Around the beginning of November, I decided to make a research on how young and new adults are perceiving the Sapphic (femslash) media these days. Since I had a fun time doing the Sapphic Stories Around the World post, I thought I could go a little deeper now. This research proved to be much more interesting and also a lot more work than I thought at first. But I believe the results you’ll see here are worth it.

My idea was to leave a Google Form open for around a month and let people who identify as Sapphic up to 25 years old to answer a few questions that we are going to discuss next. I wanted to know if they think the representation we are receiving is positive, enough, what is lacking, and where are they finding this representation? I’m focusing on numbers here more than going further into discussing the representation. As in, how many times certain themes and books are mentioned by the random people who answered the questionnaire.

My goal is also to form some bridge between creators and consumers of Sapphic media.
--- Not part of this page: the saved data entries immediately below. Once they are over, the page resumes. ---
(** C24: materialising a rollout pass by pass as it grows is materialising it at
    once: after a successful pass over a prefix of the file, cut at any byte, a
    pass over the longer file gives the result, error or new tables and
    checkpoint, that one pass over it from the earlier store gives.  Blank and
    rejected lines and lines that were half written at the first pass are
    neither lost nor read twice. *)
Theorem materialized_in_passes thread_id meta file extra io_error store store1 :
  materialize_to_sqlite thread_id meta (Some file) io_error store = Ok store1 ->
  materialize_to_sqlite thread_id meta (Some (file ++ extra)) io_error store1
  = materialize_to_sqlite thread_id meta (Some (file ++ extra)) io_error store.
Proof.
  intros H. destruct (materialize_valid _ _ _ _ _ _ H) as [V [m ->]].
  rewrite materialize_unfold in H by done. rewrite (materialize_unfold _ _ _ _ store) by done. cbv zeta in H |- *.
  set (initial := default 0%N (history_base_end_ordinal_exclusive m)) in *.
  destruct (read_from initial store) as [offset ordinal] eqn:F.
  destruct (read_projection_steps (Some file) io_error offset ordinal _ _) as [[steps1 offset1]|] eqn:R; [|done].
  destruct (read_longer _ _ _ extra _ _ _ _ _ R) as [Le L].
  destruct (is_nil steps1 && (offset =? offset1)%N) eqn:Em.
  { simplify_eq. rewrite materialize_unfold by done. cbv zeta. fold initial. by rewrite F. }
  pose proof (apply_projection_ok thread_id initial steps1 offset1 store store1 V) as A. rewrite F in A.
  destruct (A H) as (r & St & -> & E1 & E2 & E3). clear A H.
  rewrite materialize_unfold by (unfold valid_row; simpl; lia). cbv zeta. unfold read_from at 1. cbn [projection_row].
  rewrite !N2Z.id, L. fold initial. cbn [fst snd] in St, E2 |- *.
  destruct (read_projection_steps _ _ offset1 _ _ _) as [[steps2 offset2]|] eqn:R2; [|done].
  destruct (read_longer _ _ _ [] _ _ _ _ _ R2) as [Le2 _].
  rewrite (apply_projection_compute thread_id initial (steps1 ++ steps2) offset offset2 store _ _ V ltac:(by rewrite F) E1 E2), apply_steps_app.
  rewrite F. cbn [snd]. rewrite St.
  assert (B : is_nil (steps1 ++ steps2) && (offset =? offset2)%N = false).
  { destruct steps1; [|done]. simpl in Em |- *. apply N.eqb_neq in Em. destruct (is_nil steps2); [|done]. simpl. apply N.eqb_neq. lia. }
  rewrite B. destruct (is_nil steps2 && (offset1 =? offset2)%N) eqn:Em2.
  - apply andb_true_iff in Em2 as [N%is_nil_true <-%N.eqb_eq]. subst steps2. simpl. by rewrite E3.
  - rewrite (apply_projection_compute _ _ steps2 offset1 _ _ (Z.of_N initial) (Z.of_N offset1)).
    + unfold read_from. simpl. by rewrite N2Z.id.
    + unfold valid_row. simpl. lia.
    + unfold read_from. simpl. by rewrite N2Z.id.
    + done.
    + done.
Qed.
(** X17.  When [set_input] returns, on any object: [real_A] and [real_B]
    are the tensors of the keys [A] and [B] of the sample, in this order
    exactly when [opt.direction] is the string [AtoB] and swapped for every
    other value; [image_paths] is the entry [A_paths] (or [B_paths]);
    [aux_A] and [aux_B] are fresh tensors without history whose first
    dimension was added by [unsqueeze(0)]; the outputs of the auxiliary
    network and the heat maps are assigned; no other tensor attribute, and
    nothing else of the training state, of the options, of the hooks or of
    the auxiliary network has changed. *)
Theorem cyclegan_set_input_assigns (input : gmap string pyval) (o o' : object) :
  set_input input o = (Ok tt, o') →
  let AtoB := bool_decide (cfg_direction (cfg o) = "AtoB") in
  ∃ ta tb pA pB,
    input !! (if AtoB then "A" else "B") = Some (PyTensor ta)
    ∧ input !! (if AtoB then "B" else "A") = Some (PyTensor tb)
    ∧ image_paths o' = input !! (if AtoB then "A_paths" else "B_paths")
    ∧ tensors (core o') !! "real_A" = Some (leaf ta)
    ∧ tensors (core o') !! "real_B" = Some (leaf tb)
    ∧ tensors (core o') !! "aux_A" = Some (leaf (unsqueeze0 pA))
    ∧ tensors (core o') !! "aux_B" = Some (leaf (unsqueeze0 pB))
    ∧ (∀ name, name ∈ ["aux_A_out"; "aux_B_out"; "heatmap_A"; "heatmap_B"] →
               is_Some (tensors (core o') !! name))
    ∧ (∀ name, name ∉ ["real_A"; "real_B"; "aux_A_out"; "aux_B_out"; "heatmap_A";
                       "heatmap_B"; "aux_A"; "aux_B"] →
               tensors (core o') !! name = tensors (core o) !! name)
    ∧ core o' = set_tensors (λ _, tensors (core o')) (core o)
    ∧ cfg o' = cfg o ∧ hooks o' = hooks o ∧ aux_net o' = aux_net o.
Proof.
  intros Hrun AtoB. unfold set_input, permute_unsqueeze, reassign in Hrun.
  inv_run Hrun.
  match goal with
  | HA : permute201 (data (leaf (?rA.2))) = Ok ?pA,
    HB : permute201 (data (leaf (?rB.2))) = Ok ?pB,
    H1 : input !! _ = Some (PyTensor ?ta),
    H2 : input !! _ = Some (PyTensor ?tb),
    H3 : input !! _ = Some ?p |- _ =>
      lazymatch type of H1 with context [if _ then "A" else "B"] =>
      lazymatch type of H2 with context [if _ then "B" else "A"] =>
        exists ta, tb, pA, pB; subst AtoB; rewrite H1, H2, H3
      end end
  end.
  input_simpl. map_lookups.
  repeat split; try done.
  - intros name Hn. repeat (apply elem_of_cons in Hn as [->|Hn]; [by map_lookups|]).
    by apply elem_of_nil in Hn.
  - intros name Hn.
    repeat (rewrite lookup_insert_ne;
            [|intros <-; apply Hn;
              repeat first [apply list_elem_of_here | apply list_elem_of_further]]).
    done.
Qed.

Lemma object_eq (o1 o2 : object) :
  core o1 = core o2 → cfg o1 = cfg o2 → isTrain o1 = isTrain o2 →
  self_loss_names o1 = self_loss_names o2 →
  self_visual_names o1 = self_visual_names o2 →
  self_model_names o1 = self_model_names o2 →
  aux_net o1 = aux_net o2 → aux_nc o1 = aux_nc o2 → hooks o1 = hooks o2 →
  activation o1 = activation o2 → image_paths o1 = image_paths o2 → o1 = o2.
Proof. destruct o1, o2. cbn. by intros -> -> -> -> -> -> -> -> -> -> ->. Qed.
(** Two pages that add the same chunks to every list can be exchanged
    anywhere in the upload. *)
Lemma add_files_exchange_page :
  forall fuel p q,
    (forall acc, add_page fuel p acc = add_page fuel q acc) ->
    forall files1 pages1 pages2 files2 acc,
      add_files fuel (files1 ++ (pages1 ++ p :: pages2) :: files2) acc
      = add_files fuel (files1 ++ (pages1 ++ q :: pages2) :: files2) acc.
Proof.
  intros fuel p q H files1 pages1 pages2 files2 acc.
  rewrite !add_files_app. apply bind_ext. intros a. simpl.
  rewrite !add_pages_app. f_equal. apply bind_ext. intros b. simpl.
  rewrite H. reflexivity.
Qed.

Lemma nonblank_iff :
  forall p, truthy (strip p) = true <-> forallb is_space p = false.
Proof.
  intros p. split; intros H.
  - destruct (forallb is_space p) eqn:E; [|reflexivity].
    rewrite (strip_blank p E) in H. discriminate.
  - destruct (strip p) eqn:E; [|reflexivity].
    rewrite (strip_nil_blank p E) in H. discriminate.
Qed.

Lemma add_page_blank_section :
  forall fuel (A w B : str) acc,
    forallb is_space w = true ->
    add_page fuel (Some (A ++ LF :: LF :: w ++ LF :: LF :: B)) acc
    = add_page fuel (Some (A ++ LF :: LF :: B)) acc.
Proof.
  intros fuel A w B acc Hw.
  destruct (add_page_after_blank_line A) as [ps Hps].
  rewrite !Hps. apply bind_ext. intros a.
  unfold add_page. rewrite !raw_text_some.
  change (w ++ LF :: LF :: B) with (w ++ [LF; LF] ++ B).
  rewrite app_assoc. apply rough_parts_space_app.
  rewrite forallb_app, Hw. reflexivity.
Qed.
(** C9. In the validation loop a completed iteration prints the
    utterance's details exactly when the prediction differs from the true
    label, and then the status line is the frown; the smile is never
    printed by an iteration, completed or not, nor by the loop as a
    whole. *)
Theorem val_loop_prints_frown_only
    (row : list string) (rows : list (list string))
    (st : state) (r : unit + exn) (st' : state) (r_loop : unit + exn) (st_loop : state) :
  val_body label_list tokenizer estimator classes row st = (r, st') ->
  val_loop label_list tokenizer estimator classes rows st = (r_loop, st_loop) ->
  (exists delta,
      stdout st' = stdout st ++ delta /\ ~ In ":)" delta /\
      (r = inl tt ->
       exists label utterance y_true pred,
         row = [label; utterance] /\ py_int label = Some y_true /\
         y_val_pred st' = y_val_pred st ++ [pred] /\
         ((pred <> y_true /\
           exists actual predicted,
             delta = [("Utterance: " ++ utterance)%string;
                      ("Actual   : " ++ actual)%string;
                      ("Pred     : " ++ predicted)%string; ":("; ""])
          \/ (pred = y_true /\ delta = []))))
  /\ (exists delta, stdout st_loop = stdout st ++ delta /\ ~ In ":)" delta).
Proof.
  intros Hbody Hloop. split.
  - pose proof (wp_run _ _ _ _ _ (val_body_spec row st) Hbody) as H.
    destruct r as [[]|e].
    + destruct H as (label & utterance & y & p & Hrow & Hint & _ & Hp & _ & _ & H).
      destruct (p =? y)%Z eqn:E.
      * apply Z.eqb_eq in E. destruct H as [Hout _].
        exists []. rewrite app_nil_r. repeat split; auto.
        intros _. exists label, utterance, y, p. auto 10.
      * apply Z.eqb_neq in E. destruct H as (a & b & _ & _ & Hout & _).
        eexists. split; [exact Hout|]. split; [cbn; intuition discriminate|].
        intros _. exists label, utterance, y, p. repeat split; auto.
        left. split; [exact E|]. exists a, b. reflexivity.
    + destruct H as (delta & Hout & Hno & _). exists delta.
      repeat split; auto. discriminate.
  - exact (wp_run _ _ _ _ _ (val_loop_stdout rows st) Hloop).
Qed.
(** * ChatbotX: the conversational retrieval-over-code chain

    A shallow embedding of
    [generative_app/chains/conversational_retrieval_over_code.py]:
    the output parser [parse_code], the token budgeter
    [_reduce_tokens_below_limit], the two entry points [_call] and
    [_acall] of the chain, and [save].

    Python [str] values are modelled as [string] (a sequence of 8-bit
    characters), [int] as [Z], [dict] as [gmap string _], exceptions as
    an explicit [result] type, and the calls to the external services
    (language model, retriever) as functions whose invocations are
    recorded in a trace. *)

From Stdlib Require Import ZArith Ascii.
From stdpp Require Import base option list gmap strings.

Local Open Scope Z_scope.

(** ** Python strings *)

Module Str.

(** [strip_prefix p s] is [Some r] when [s = p +:+ r] (the literal [p]
    matches at the start of [s]), and [None] otherwise. *)
Fixpoint strip_prefix (p s : string) : option string :=
  match p with
  | EmptyString => Some s
  | String a p' =>
      match s with
      | EmptyString => None
      | String b s' => if decide (a = b) then strip_prefix p' s' else None
      end
  end.

(** [find sub s]: the index of the first occurrence of [sub] in [s], as
    Python's [str.find] (with [None] for -1). *)
Fixpoint find (sub s : string) : option nat :=
  match strip_prefix sub s with
  | Some _ => Some 0%nat
  | None =>
      match s with
      | EmptyString => None
      | String _ s' => S <$> find sub s'
      end
  end.

(** [replace old new s] is Python's [s.replace(old, new)] for a non-empty
    [old]: every non-overlapping occurrence of [old], scanning from the
    left, is replaced by [new].  [skip] counts the characters of an
    occurrence that has just been replaced and are still to be passed
    over. *)
Fixpoint replace_from (old new : string) (skip : nat) (s : string) : string :=
  match s with
  | EmptyString => EmptyString
  | String c s' =>
      match skip with
      | S k => replace_from old new k s'
      | O =>
          match strip_prefix old s with
          | Some _ => new +:+ replace_from old new (String.length old - 1) s'
          | None => String c (replace_from old new 0 s')
          end
      end
  end.

Definition replace (old new s : string) : string := replace_from old new 0 s.

(** The line feed character and the one-character string holding it. *)
Definition lf : ascii := "010"%char.
Definition nl : string := String lf EmptyString.
Definition backtick : ascii := "`"%char.

(** The last character of a string, if it has one. *)
Fixpoint last_char (s : string) : option ascii :=
  match s with
  | EmptyString => None
  | String c EmptyString => Some c
  | String _ s' => last_char s'
  end.

End Str.

(** ** The regular expression of [parse_code]

    The pattern [```python(.*?)```(.*?)$] compiled with [re.DOTALL] is a
    sequence of literals, lazy capturing groups [(.*?)] in which [.]
    matches every character, and the end anchor [$].  The matcher below
    is the backtracking matcher of Python's [re] restricted to these
    items. *)

Module Re.

Inductive item :=
| Lit (s : string)     (* a literal string *)
| LazyAny              (* (.*?) with DOTALL: a capturing group *)
| EndAnchor.           (* $ without MULTILINE *)

(** [$] matches at the end of the string and just before a newline that
    is the last character of the string. *)
Definition at_end (s : string) : bool :=
  match s with
  | EmptyString => true
  | String c EmptyString => bool_decide (c = Str.lf)
  | _ => false
  end.

(** A lazy group followed by the continuation [k]: the group first tries
    to match nothing, and takes one more character each time the
    continuation fails.  The captured text is put in front of the groups
    captured by the continuation. *)
Fixpoint lazy_any (k : string → option (list string)) (s : string)
  : option (list string) :=
  match k s with
  | Some gs => Some (EmptyString :: gs)
  | None =>
      match s with
      | EmptyString => None
      | String c s' =>
          match lazy_any k s' with
          | Some (g :: gs) => Some (String c g :: gs)
          | _ => None
          end
      end
  end.

(** [match_here p s]: the pattern [p] matches a prefix of [s]; the result
    lists the texts of the capturing groups, in order. *)
Fixpoint match_here (p : list item) (s : string) : option (list string) :=
  match p with
  | [] => Some []
  | Lit l :: p' =>
      match Str.strip_prefix l s with
      | Some s' => match_here p' s'
      | None => None
      end
  | LazyAny :: p' => lazy_any (match_here p') s
  | EndAnchor :: p' => if at_end s then match_here p' s else None
  end.

(** What [(.*?)$] captures: the text up to the first position at which
    [$] matches, that is, [s] without a line feed that ends it. *)
Fixpoint upto_end (s : string) : string :=
  match s with
  | EmptyString => EmptyString
  | String c s' => if at_end s then EmptyString else String c (upto_end s')
  end.

(** [re.search]: the leftmost start position at which the pattern
    matches. *)
Fixpoint search (p : list item) (s : string) : option (list string) :=
  match match_here p s with
  | Some gs => Some gs
  | None =>
      match s with
      | EmptyString => None
      | String _ s' => search p s'
      end
  end.

End Re.
(** One store write on non-negative indices: it succeeds exactly when the
    write is valid for the frames, and then acts as [write2] on them and
    touches no other object; otherwise it raises and leaves the store as
    it is. *)
Lemma setitem2_spec (σ : store) (messages : list loc) (ms : list bytearray)
    (w : write) :
  NoDup messages → points_to σ messages ms → 0 ≤ w.1.1 → 0 ≤ w.1.2 →
  match setitem2 messages w.1.1 w.1.2 w.2 σ with
  | (inr _, σ') =>
      valid_write (shape ms) w
      ∧ length σ' = length σ
      ∧ (∀ l, l ∉ messages → σ' !! l = σ !! l)
      ∧ points_to σ' messages (write2 ms w)
  | (inl _, σ') => σ' = σ ∧ ¬ valid_write (shape ms) w
  end.
Proof.
  destruct w as [[mi p] v]. unfold valid_write, shape; simpl.
  intros Hnd Hpt Hmi Hp.
  pose proof (Forall2_length _ _ _ Hpt) as Hlen.
  unfold setitem2, list_getitem. rewrite bind_run.
  rewrite py_index_nonneg_spec by done.
  destruct (decide (Z.to_nat mi < length messages)%nat) as [Hj|Hj]; simpl.
  2: { split; [done|]. intros (_ & _ & _ & n & Hn & _).
       apply lookup_lt_Some in Hn. rewrite length_fmap in Hn. lia. }
  destruct (lookup_lt_is_Some_2 messages _ Hj) as [l Hl]. rewrite Hl. simpl.
  destruct (Forall2_lookup_l _ _ _ _ _ Hpt Hl) as (m & Hm & Hσ).
  unfold bytearray_setitem. rewrite Hσ.
  rewrite py_index_nonneg_spec by done.
  rewrite list_lookup_fmap, Hm. simpl.
  destruct (decide (Z.to_nat p < length m)%nat) as [Ho|Ho].
  2: { split; [done|]. intros (_ & _ & _ & n & [= <-] & Hn). lia. }
  destruct (decide (0 ≤ v < 256)) as [Hv|Hv].
  2: { rewrite bool_decide_eq_false_2 by done. split; [done|]. tauto. }
  rewrite bool_decide_eq_true_2 by done.
  split; [|split; [|split]].
  - eauto 10.
  - by rewrite length_insert.
  - intros l' Hl'. rewrite list_lookup_insert_ne; [done|].
    intros ->. apply Hl'. by eapply list_elem_of_lookup_2.
  - unfold points_to, write2; simpl.
    apply Forall2_same_length_lookup. split.
    + by rewrite length_insert.
    + intros i l' m' Hl' Hm'.
      destruct (decide (i = Z.to_nat mi)) as [->|Hne].
      * rewrite list_lookup_insert_eq in Hm' by (by eapply lookup_lt_Some).
        rewrite (list_lookup_total_correct _ _ _ Hm) in Hm'.
        injection Hm' as <-. rewrite Hl in Hl'. injection Hl' as <-.
        apply list_lookup_insert_eq. by eapply lookup_lt_Some.
      * rewrite list_lookup_insert_ne in Hm' by done.
        rewrite list_lookup_insert_ne.
        -- by eapply (Forall2_lookup_lr _ _ _ _ _ _ Hpt).
        -- intros ->. apply Hne. symmetry. by eapply NoDup_lookup.
Qed.

(** A sequence of store writes: whatever the outcome, no object outside
    [messages] is touched; it succeeds exactly when every write is valid,
    and then the frames are the fold of [write2]. *)
Lemma do_writes_spec (ws : list write) (σ σ' : store) (messages : list loc)
    (ms : list bytearray) (r : exn + unit) :
  NoDup messages → points_to σ messages ms →
  Forall (λ w : write, 0 ≤ w.1.1 ∧ 0 ≤ w.1.2) ws →
  do_writes messages ws σ = (r, σ') →
  length σ' = length σ
  ∧ (∀ l, l ∉ messages → σ' !! l = σ !! l)
  ∧ match r with
    | inr _ =>
        Forall (valid_write (shape ms)) ws
        ∧ points_to σ' messages (foldl write2 ms ws)
    | inl _ => ¬ Forall (valid_write (shape ms)) ws
    end.
Proof.
  intros Hnd. revert σ ms.
  induction ws as [|w ws IH]; intros σ ms Hpt Hnn Hrun.
  - injection Hrun as <- <-. by repeat split.
  - apply Forall_cons in Hnn as [[Hmi Hp] Hnn].
    pose proof (setitem2_spec σ messages ms w Hnd Hpt Hmi Hp) as Hw.
    unfold do_writes in Hrun. cbn [for_each] in Hrun. rewrite bind_run in Hrun.
    destruct (setitem2 messages w.1.1 w.1.2 w.2 σ) as [[e|[]] σ1].
    + destruct Hw as [-> Hw]. injection Hrun as <- <-.
      split; [done|]. split; [done|].
      intros Hall. by apply Forall_cons in Hall as [? _].
    + destruct Hw as (Hv & Hlen1 & Hout1 & Hpt1).
      destruct (IH σ1 _ Hpt1 Hnn Hrun) as (Hlen & Hout & Hres).
      rewrite shape_write2 in Hres.
      split; [congruence|]. split.
      * intros l Hl. by rewrite Hout, Hout1.
      * destruct r.
        -- intros Hall. by apply Forall_cons in Hall as [_ ?].
        -- destruct Hres as [Hall Hpt']. split; [by apply Forall_cons|done].
Qed.

Lemma do_writes_ok (ws : list write) (σ : store) (messages : list loc)
    (ms : list bytearray) :
  NoDup messages → points_to σ messages ms →
  Forall (λ w : write, 0 ≤ w.1.1 ∧ 0 ≤ w.1.2) ws →
  Forall (valid_write (shape ms)) ws →
  ∃ σ', do_writes messages ws σ = (inr tt, σ')
        ∧ length σ' = length σ
        ∧ (∀ l, l ∉ messages → σ' !! l = σ !! l)
        ∧ points_to σ' messages (foldl write2 ms ws).
Proof.
  intros Hnd Hpt Hnn Hval.
  destruct (do_writes messages ws σ) as [[e|[]] σ'] eqn:Hrun.
  - by destruct (do_writes_spec ws σ σ' messages ms _ Hnd Hpt Hnn Hrun)
      as (_ & _ & Hres).
  - destruct (do_writes_spec ws σ σ' messages ms _ Hnd Hpt Hnn Hrun)
      as (Hlen & Hout & _ & Hpt').
    by exists σ'.
Qed.

Lemma copy_bytearrays_run (refs : list loc) (ms : list bytearray)
    (σ ext : store) :
  points_to σ refs ms →
  copy_bytearrays refs (σ ++ ext) =
  (inr (seq (length (σ ++ ext)) (length ms)), σ ++ ext ++ ms).
Proof.
  unfold points_to. intros Hpt. revert ext.
  induction Hpt as [|r m refs ms Hr Hpt IH]; intros ext; simpl.
  - by rewrite app_nil_r.
  - rewrite !bind_run. unfold deref at 1.
    rewrite (lookup_app_l_Some _ _ _ _ Hr).
    unfold new_bytearray at 1. rewrite bind_run. simpl.
    rewrite <- (assoc_L (++)), bind_run, IH. simpl.
    rewrite <- !(assoc_L (++)). simpl. unfold mret, M_ret. do 4 f_equal.
    rewrite !length_app. simpl. lia.
Qed.

Lemma copy_bytearrays_ok (refs : list loc) (ms : list bytearray) (σ : store) :
  points_to σ refs ms →
  copy_bytearrays refs σ = (inr (seq (length σ) (length ms)), σ ++ ms).
Proof.
  intros Hpt. pose proof (copy_bytearrays_run refs ms σ [] Hpt) as H.
  by rewrite app_nil_r in H.
Qed.

Lemma new_bytearrays_ok (srcs : list (list Z)) (σ : store) :
  new_bytearrays srcs σ = (inr (seq (length σ) (length srcs)), σ ++ srcs).
Proof.
  revert σ. induction srcs as [|src srcs IH]; intros σ; simpl.
  - by rewrite app_nil_r.
  - rewrite !bind_run. unfold new_bytearray at 1. simpl.
    rewrite bind_run, IH. simpl.
    rewrite <- (assoc_L (++)). simpl. unfold mret, M_ret. do 4 f_equal.
    rewrite length_app. simpl. lia.
Qed.

Lemma points_to_seq (σ : store) (ms : list bytearray) :
  points_to (σ ++ ms) (seq (length σ) (length ms)) ms.
Proof.
  apply Forall2_same_length_lookup. split; [by rewrite length_seq|].
  intros i l m Hl Hm. apply lookup_seq in Hl as [-> _].
  by rewrite lookup_app_r, Nat.add_comm, Nat.add_sub by lia.
Qed.

(** ** The control table *)

Lemma enumerate_from_lookup {A : Type} (xs : list A) (start : Z) (n : nat) :
  enumerate_from start xs !! n = (λ x, (start + Z.of_nat n, x)) <$> xs !! n.
Proof.
  revert start n. induction xs as [|x xs IH]; intros start [|n]; simpl; try done.
  - by rewrite Z.add_0_r.
  - rewrite IH. destruct (xs !! n); simpl; [|done]. do 2 f_equal. lia.
Qed.

Lemma elem_of_enumerate {A : Type} (xs : list A) (i : Z) (x : A) :
  0 ≤ i → xs !! Z.to_nat i = Some x → (i, x) ∈ enumerate xs.
Proof.
  intros Hi Hx. apply list_elem_of_lookup. exists (Z.to_nat i).
  unfold enumerate. rewrite enumerate_from_lookup, Hx. simpl.
  do 2 f_equal. lia.
Qed.

Lemma enumerate_from_snd {A : Type} (xs : list A) (start : Z) :
  (enumerate_from start xs).*2 = xs.
Proof.
  revert start. induction xs as [|x xs IH]; intros start; simpl; [done|].
  by rewrite IH.
Qed.
(** X5 on a store that opens and then fails to search. *)
Lemma search_failure_propagates_witness :
  query_job_description ascii_only
    (scripted_services true true (Raised (py "index is corrupt"))
       (Returned (py "Match: 83%")))
    sample_resume default_collection 5 fresh_world
  = (inl (ServiceError (py "index is corrupt")), with_store fresh_world ∅).
Proof.
  apply (search_failure_propagates ascii_only
           (scripted_services true true (Raised (py "index is corrupt"))
              (Returned (py "Match: 83%")))).
  - vm_compute. discriminate.
  - reflexivity.
  - reflexivity.
Defined.

(** ** Suggestions, for every text *)

Section SuggestionFacts.

Variable U : unicode_db.

Lemma append_if_long_kept suggestions text :
  Forall well_kept suggestions ->
  Forall well_kept (append_if_long suggestions (strip text)).
Proof.
  intros H. unfold append_if_long.
  destruct (nonempty (strip text) && (10 <? length (strip text))%nat) eqn:E;
    [|exact H].
  apply andb_true_iff in E as [_ E]. apply Nat.ltb_lt in E.
  apply Forall_app. split; [exact H|].
  constructor; [|constructor]. split; [exact E | apply strip_idempotent].
Qed.

Lemma collect_suggestion_kept suggestions line :
  Forall well_kept suggestions ->
  Forall well_kept (collect_suggestion U suggestions line).
Proof.
  intros H. unfold collect_suggestion. cbv zeta.
  destruct (_ && (_ || _)); [now apply append_if_long_kept|].
  destruct (_ && _); [now apply append_if_long_kept | exact H].
Qed.

Lemma scan_suggestions_kept in_section suggestions lines :
  Forall well_kept suggestions ->
  Forall well_kept (scan_suggestions U in_section suggestions lines).
Proof.
  revert in_section suggestions.
  induction lines as [|line lines IH]; intros in_section suggestions H;
    [exact H|].
  cbn [scan_suggestions].
  destruct (is_suggestions_header U line); [now apply IH|].
  destruct in_section; [|now apply IH].
  destruct (starts_new_section line); [exact H|].
  apply IH. now apply collect_suggestion_kept.
Qed.

(** X8. Whatever the text, at least one suggestion is returned, and every
    suggestion returned is longer than ten characters and has no white
    space at either end. *)
Theorem suggestions_never_empty (analysis : str) :
  (1 <= length (get_improvement_suggestions U analysis))%nat
  /\ Forall well_kept (get_improvement_suggestions U analysis).
Proof.
  unfold get_improvement_suggestions.
  destruct analysis as [|c r].
  - split; [cbn; lia|]. repeat constructor.
  - pose proof (scan_suggestions_kept false [] (split NL (c :: r))
                  (List.Forall_nil _)) as H.
    destruct (scan_suggestions U false [] (split NL (c :: r))).
    + split; [cbn; lia|]. repeat constructor; cbn; lia.
    + split; [cbn; lia | exact H].
Qed.

Lemma scan_suggestions_skip suggestions pre rest :
  Forall (fun line => is_suggestions_header U line = false) pre ->
  scan_suggestions U false suggestions (pre ++ rest)
  = scan_suggestions U false suggestions rest.
Proof.
  induction 1 as [|line pre Hl Hpre IH]; [reflexivity|].
  cbn [app scan_suggestions]. now rewrite Hl.
Qed.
Recently, I’ve noticed we have discouraged creators who don’t believe anyone is going to care about their stories on one side, and a screaming audience who is desperate to find representation for themselves on the other side. I hope people who are reading this post realize that we can all work together to make Sapphic literature more inclusive and that their stories matter.

By the beginning of December, I had received answers from 48 people. They could all answer anonymously because I believe this gives them more freedom to be as honest as they could on their opinions and to keep their identities safe.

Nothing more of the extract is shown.